*Data provided*:
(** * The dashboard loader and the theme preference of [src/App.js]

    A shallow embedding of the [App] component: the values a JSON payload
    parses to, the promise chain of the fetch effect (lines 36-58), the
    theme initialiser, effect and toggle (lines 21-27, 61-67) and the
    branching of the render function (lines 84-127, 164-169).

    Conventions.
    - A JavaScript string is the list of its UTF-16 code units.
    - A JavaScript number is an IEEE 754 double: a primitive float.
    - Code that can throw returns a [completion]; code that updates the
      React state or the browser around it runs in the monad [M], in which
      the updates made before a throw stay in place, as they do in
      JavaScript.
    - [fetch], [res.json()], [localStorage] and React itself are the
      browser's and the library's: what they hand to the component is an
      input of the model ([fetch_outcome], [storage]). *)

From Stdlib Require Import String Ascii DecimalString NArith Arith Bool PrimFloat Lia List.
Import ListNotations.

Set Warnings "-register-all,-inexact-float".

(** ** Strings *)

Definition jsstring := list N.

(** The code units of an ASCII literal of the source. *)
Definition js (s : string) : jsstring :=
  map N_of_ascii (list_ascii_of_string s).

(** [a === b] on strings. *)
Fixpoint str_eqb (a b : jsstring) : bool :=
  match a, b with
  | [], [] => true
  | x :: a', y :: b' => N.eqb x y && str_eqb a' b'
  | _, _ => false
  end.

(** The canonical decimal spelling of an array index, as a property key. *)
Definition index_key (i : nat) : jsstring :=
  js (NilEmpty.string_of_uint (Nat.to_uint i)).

* * *

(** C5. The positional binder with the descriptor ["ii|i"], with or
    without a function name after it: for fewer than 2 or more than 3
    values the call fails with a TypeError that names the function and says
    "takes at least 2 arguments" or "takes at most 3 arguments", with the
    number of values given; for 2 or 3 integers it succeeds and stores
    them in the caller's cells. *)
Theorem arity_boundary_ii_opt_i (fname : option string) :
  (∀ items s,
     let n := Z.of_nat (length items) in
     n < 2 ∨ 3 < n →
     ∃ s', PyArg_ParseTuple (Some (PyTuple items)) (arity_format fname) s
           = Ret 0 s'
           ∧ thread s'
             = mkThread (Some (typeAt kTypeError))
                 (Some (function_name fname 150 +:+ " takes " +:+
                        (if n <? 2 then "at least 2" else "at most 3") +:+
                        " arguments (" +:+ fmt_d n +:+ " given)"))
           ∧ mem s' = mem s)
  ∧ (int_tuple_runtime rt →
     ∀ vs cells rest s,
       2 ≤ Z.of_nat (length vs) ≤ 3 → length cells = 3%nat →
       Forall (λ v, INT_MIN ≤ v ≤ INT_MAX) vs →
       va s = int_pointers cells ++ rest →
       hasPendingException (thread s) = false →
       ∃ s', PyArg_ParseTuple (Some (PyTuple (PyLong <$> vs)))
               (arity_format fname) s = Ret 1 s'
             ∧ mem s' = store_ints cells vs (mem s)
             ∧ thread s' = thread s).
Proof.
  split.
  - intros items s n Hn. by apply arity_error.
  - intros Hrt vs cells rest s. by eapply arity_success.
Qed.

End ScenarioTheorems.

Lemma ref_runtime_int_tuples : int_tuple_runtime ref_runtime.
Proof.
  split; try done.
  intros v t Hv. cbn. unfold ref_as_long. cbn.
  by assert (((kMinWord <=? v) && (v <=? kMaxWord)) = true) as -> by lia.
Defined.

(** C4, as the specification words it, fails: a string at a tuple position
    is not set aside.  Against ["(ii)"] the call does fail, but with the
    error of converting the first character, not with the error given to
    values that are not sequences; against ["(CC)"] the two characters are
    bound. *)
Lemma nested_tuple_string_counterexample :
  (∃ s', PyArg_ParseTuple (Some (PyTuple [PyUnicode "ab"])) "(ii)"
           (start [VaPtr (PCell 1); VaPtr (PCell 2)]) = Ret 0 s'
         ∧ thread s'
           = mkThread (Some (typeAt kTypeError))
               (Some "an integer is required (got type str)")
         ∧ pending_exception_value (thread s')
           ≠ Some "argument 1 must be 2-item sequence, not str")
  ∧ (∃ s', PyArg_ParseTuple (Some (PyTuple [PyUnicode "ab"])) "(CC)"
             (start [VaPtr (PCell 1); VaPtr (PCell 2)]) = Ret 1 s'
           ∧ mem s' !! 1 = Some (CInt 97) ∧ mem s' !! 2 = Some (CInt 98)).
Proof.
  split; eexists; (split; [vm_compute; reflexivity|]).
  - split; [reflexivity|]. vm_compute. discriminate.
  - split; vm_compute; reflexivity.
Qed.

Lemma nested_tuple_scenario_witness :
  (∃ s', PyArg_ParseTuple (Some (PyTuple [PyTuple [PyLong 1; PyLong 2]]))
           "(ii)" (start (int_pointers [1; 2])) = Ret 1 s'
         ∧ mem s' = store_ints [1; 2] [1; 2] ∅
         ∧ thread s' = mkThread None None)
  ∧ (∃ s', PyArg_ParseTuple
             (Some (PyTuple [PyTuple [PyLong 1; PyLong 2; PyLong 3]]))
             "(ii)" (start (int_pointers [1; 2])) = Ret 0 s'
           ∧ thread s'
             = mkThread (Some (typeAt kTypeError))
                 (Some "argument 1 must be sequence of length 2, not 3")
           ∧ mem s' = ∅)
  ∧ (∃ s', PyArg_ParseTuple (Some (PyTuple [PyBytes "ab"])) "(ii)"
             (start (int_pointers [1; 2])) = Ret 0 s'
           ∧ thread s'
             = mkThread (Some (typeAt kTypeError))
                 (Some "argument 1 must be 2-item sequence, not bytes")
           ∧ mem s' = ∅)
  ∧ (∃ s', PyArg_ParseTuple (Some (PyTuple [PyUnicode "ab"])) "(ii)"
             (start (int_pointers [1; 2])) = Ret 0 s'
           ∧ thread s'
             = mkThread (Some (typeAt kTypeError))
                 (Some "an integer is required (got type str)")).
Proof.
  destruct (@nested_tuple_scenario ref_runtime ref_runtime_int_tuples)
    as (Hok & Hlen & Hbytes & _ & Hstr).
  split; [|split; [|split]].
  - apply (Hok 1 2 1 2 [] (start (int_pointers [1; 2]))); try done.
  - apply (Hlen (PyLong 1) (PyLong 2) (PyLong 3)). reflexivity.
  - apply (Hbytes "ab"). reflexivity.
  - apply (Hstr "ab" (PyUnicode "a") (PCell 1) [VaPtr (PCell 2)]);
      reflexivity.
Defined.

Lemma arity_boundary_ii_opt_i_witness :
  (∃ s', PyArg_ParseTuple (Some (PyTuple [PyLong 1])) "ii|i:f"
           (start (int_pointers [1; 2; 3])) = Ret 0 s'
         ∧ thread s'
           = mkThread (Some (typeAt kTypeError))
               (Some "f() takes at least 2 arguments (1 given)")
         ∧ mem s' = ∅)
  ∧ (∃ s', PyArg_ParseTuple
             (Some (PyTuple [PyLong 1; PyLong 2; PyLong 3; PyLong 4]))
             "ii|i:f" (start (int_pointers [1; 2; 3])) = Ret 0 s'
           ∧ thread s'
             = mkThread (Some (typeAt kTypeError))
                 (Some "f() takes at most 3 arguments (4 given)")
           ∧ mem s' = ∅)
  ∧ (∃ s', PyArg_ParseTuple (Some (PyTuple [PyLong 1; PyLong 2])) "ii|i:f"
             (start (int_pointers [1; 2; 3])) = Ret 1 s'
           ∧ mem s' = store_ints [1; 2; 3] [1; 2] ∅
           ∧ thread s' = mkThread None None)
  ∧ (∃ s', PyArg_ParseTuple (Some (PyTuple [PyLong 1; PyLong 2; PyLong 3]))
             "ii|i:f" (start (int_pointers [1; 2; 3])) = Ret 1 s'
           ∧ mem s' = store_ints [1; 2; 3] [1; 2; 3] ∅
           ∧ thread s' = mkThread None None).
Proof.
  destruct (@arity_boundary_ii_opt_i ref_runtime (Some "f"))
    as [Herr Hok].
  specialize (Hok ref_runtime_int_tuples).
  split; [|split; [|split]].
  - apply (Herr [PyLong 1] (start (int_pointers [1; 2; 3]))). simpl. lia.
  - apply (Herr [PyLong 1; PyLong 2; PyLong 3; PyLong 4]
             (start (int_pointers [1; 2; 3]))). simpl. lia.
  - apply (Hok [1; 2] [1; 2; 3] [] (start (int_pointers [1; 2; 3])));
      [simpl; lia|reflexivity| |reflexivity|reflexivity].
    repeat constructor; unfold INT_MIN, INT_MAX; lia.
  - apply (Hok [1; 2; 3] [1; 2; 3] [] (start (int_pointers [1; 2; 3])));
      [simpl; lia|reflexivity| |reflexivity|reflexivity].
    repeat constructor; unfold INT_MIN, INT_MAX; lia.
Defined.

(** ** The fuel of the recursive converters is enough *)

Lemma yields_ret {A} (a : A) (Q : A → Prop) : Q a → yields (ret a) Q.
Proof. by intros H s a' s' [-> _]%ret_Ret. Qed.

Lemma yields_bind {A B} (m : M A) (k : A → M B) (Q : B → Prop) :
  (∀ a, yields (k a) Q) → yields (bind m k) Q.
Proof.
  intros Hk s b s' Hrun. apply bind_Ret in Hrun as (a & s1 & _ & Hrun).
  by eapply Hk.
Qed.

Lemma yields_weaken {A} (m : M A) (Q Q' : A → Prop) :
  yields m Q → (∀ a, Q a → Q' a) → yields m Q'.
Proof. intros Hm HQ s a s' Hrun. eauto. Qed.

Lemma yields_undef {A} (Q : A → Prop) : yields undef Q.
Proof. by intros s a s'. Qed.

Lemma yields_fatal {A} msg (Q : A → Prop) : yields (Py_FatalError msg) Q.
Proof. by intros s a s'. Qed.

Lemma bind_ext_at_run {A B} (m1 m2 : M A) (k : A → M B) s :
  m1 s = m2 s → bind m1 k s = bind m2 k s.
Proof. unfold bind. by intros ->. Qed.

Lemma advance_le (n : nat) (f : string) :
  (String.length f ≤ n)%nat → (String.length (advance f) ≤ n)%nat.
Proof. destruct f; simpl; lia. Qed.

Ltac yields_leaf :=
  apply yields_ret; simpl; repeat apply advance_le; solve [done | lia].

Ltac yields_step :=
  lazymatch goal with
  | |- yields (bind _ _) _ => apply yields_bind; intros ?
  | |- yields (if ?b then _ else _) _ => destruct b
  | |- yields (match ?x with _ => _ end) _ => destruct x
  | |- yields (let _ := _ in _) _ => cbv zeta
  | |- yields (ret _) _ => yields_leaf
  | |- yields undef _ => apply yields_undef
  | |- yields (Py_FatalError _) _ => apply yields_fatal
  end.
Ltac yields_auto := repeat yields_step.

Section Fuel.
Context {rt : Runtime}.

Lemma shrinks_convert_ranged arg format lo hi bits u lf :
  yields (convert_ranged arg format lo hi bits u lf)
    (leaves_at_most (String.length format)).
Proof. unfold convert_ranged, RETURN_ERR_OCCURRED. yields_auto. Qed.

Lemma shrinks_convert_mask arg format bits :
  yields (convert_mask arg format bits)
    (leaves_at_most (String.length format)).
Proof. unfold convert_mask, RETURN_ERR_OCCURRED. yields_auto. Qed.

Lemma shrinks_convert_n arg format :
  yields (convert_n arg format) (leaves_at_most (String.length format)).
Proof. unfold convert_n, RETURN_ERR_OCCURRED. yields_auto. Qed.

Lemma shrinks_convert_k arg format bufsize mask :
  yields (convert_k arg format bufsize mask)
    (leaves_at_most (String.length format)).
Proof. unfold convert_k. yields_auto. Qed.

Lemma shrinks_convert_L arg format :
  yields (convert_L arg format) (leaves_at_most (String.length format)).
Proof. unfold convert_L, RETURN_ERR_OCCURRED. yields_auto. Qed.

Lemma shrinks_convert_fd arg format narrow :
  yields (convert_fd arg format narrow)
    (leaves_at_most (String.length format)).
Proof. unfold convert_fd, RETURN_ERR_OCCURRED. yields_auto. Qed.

...

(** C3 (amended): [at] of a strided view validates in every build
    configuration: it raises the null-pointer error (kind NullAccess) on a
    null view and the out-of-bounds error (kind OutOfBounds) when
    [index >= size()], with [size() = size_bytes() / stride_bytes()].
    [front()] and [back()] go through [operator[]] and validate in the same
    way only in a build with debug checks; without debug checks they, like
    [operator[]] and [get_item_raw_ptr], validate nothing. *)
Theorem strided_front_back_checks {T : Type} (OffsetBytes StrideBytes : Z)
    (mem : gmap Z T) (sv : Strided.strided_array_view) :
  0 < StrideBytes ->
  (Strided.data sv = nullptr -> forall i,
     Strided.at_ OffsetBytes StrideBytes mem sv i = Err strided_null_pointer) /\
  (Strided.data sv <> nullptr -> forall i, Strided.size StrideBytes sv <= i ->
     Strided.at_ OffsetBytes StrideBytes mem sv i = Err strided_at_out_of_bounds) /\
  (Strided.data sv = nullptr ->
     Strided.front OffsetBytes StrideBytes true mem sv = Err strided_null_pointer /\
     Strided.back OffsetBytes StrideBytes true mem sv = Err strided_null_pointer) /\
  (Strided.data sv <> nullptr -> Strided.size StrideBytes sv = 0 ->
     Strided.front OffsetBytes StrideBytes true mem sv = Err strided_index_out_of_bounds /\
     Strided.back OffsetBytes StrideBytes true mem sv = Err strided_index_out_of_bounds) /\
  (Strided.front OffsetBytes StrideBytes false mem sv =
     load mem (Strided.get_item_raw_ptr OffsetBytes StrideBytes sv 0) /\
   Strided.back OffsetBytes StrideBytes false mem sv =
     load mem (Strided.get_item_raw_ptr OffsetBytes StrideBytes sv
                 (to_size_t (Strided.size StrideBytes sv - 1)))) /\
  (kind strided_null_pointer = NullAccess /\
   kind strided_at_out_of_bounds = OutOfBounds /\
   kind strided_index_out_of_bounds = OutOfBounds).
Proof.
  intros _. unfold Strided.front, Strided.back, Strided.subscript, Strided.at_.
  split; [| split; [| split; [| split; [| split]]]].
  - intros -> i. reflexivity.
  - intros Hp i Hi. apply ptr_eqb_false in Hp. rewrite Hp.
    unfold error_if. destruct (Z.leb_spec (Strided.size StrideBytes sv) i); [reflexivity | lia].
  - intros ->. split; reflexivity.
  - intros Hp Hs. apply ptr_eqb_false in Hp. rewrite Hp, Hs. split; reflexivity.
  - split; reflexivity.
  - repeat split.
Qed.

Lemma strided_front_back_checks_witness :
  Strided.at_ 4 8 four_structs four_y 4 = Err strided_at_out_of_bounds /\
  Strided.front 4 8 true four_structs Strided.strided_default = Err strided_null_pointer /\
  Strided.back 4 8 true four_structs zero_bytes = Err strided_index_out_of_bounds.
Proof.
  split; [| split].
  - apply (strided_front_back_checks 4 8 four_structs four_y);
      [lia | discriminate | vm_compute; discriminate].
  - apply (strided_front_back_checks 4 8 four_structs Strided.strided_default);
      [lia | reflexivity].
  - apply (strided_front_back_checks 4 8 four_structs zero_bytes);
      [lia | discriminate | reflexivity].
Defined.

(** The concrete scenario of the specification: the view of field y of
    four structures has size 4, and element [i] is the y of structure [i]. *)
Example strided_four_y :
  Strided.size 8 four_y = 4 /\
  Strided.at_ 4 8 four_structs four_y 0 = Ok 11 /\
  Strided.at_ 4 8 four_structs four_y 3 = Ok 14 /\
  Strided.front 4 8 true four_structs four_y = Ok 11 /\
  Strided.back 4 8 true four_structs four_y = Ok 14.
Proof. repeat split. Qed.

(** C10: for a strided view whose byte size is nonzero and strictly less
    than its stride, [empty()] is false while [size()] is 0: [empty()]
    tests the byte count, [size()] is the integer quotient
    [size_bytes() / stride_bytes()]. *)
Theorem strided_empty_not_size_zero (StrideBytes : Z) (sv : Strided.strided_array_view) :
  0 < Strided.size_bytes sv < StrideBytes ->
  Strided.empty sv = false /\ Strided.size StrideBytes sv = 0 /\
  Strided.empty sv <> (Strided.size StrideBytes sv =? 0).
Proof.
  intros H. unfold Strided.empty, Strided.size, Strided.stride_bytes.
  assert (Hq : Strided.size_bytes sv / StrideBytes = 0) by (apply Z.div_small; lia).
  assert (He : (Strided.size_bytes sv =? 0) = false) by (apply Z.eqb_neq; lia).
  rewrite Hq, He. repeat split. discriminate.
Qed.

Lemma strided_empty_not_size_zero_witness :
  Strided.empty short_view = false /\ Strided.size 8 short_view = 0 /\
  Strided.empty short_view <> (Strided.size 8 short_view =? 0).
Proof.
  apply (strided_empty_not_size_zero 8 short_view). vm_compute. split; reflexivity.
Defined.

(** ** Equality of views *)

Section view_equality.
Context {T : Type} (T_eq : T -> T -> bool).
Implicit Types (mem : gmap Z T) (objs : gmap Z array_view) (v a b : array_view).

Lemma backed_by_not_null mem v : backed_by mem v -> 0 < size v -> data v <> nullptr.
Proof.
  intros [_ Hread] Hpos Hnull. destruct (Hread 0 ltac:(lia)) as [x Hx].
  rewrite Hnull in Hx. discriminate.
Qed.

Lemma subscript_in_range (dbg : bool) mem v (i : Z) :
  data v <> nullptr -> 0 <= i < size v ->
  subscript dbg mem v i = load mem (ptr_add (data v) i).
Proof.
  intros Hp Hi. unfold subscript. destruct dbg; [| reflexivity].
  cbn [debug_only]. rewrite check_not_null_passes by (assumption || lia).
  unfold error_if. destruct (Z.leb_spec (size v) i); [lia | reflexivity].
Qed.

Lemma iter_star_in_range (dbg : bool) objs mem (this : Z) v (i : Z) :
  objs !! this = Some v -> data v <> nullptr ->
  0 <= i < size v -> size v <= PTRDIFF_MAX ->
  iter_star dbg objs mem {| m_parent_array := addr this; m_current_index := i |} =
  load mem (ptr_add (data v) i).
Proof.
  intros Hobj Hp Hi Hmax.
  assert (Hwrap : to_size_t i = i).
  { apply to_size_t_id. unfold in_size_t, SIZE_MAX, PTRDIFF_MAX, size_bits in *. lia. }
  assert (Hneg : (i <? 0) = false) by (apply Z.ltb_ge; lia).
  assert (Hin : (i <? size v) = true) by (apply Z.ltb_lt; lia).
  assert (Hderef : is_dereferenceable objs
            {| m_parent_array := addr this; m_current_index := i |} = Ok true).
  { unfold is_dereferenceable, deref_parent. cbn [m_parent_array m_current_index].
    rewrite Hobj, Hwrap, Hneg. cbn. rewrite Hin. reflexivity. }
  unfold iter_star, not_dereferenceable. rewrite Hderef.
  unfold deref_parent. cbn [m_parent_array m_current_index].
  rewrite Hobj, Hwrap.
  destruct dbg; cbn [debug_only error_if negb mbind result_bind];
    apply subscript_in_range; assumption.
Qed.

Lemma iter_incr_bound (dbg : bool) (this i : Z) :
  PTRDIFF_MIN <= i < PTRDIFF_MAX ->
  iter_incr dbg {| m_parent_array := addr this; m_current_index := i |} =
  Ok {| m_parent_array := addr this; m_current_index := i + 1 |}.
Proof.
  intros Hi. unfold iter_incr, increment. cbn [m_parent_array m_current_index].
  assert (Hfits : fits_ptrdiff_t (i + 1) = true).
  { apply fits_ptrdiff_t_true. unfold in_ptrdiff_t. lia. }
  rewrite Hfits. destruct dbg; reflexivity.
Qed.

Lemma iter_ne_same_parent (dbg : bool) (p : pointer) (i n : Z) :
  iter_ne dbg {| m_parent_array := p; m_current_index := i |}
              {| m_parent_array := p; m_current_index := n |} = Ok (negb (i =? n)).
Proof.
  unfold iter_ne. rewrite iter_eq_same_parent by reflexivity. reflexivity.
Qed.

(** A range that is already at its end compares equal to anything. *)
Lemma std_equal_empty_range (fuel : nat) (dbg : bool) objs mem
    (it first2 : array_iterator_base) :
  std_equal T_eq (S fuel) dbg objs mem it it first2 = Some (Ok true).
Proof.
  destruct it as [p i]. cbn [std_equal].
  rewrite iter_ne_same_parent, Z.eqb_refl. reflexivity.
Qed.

*Try it*:
Go through the data above and count the lines that hold "JavaScript". Respond with the number and no other words.

*Solution to this problem*:
3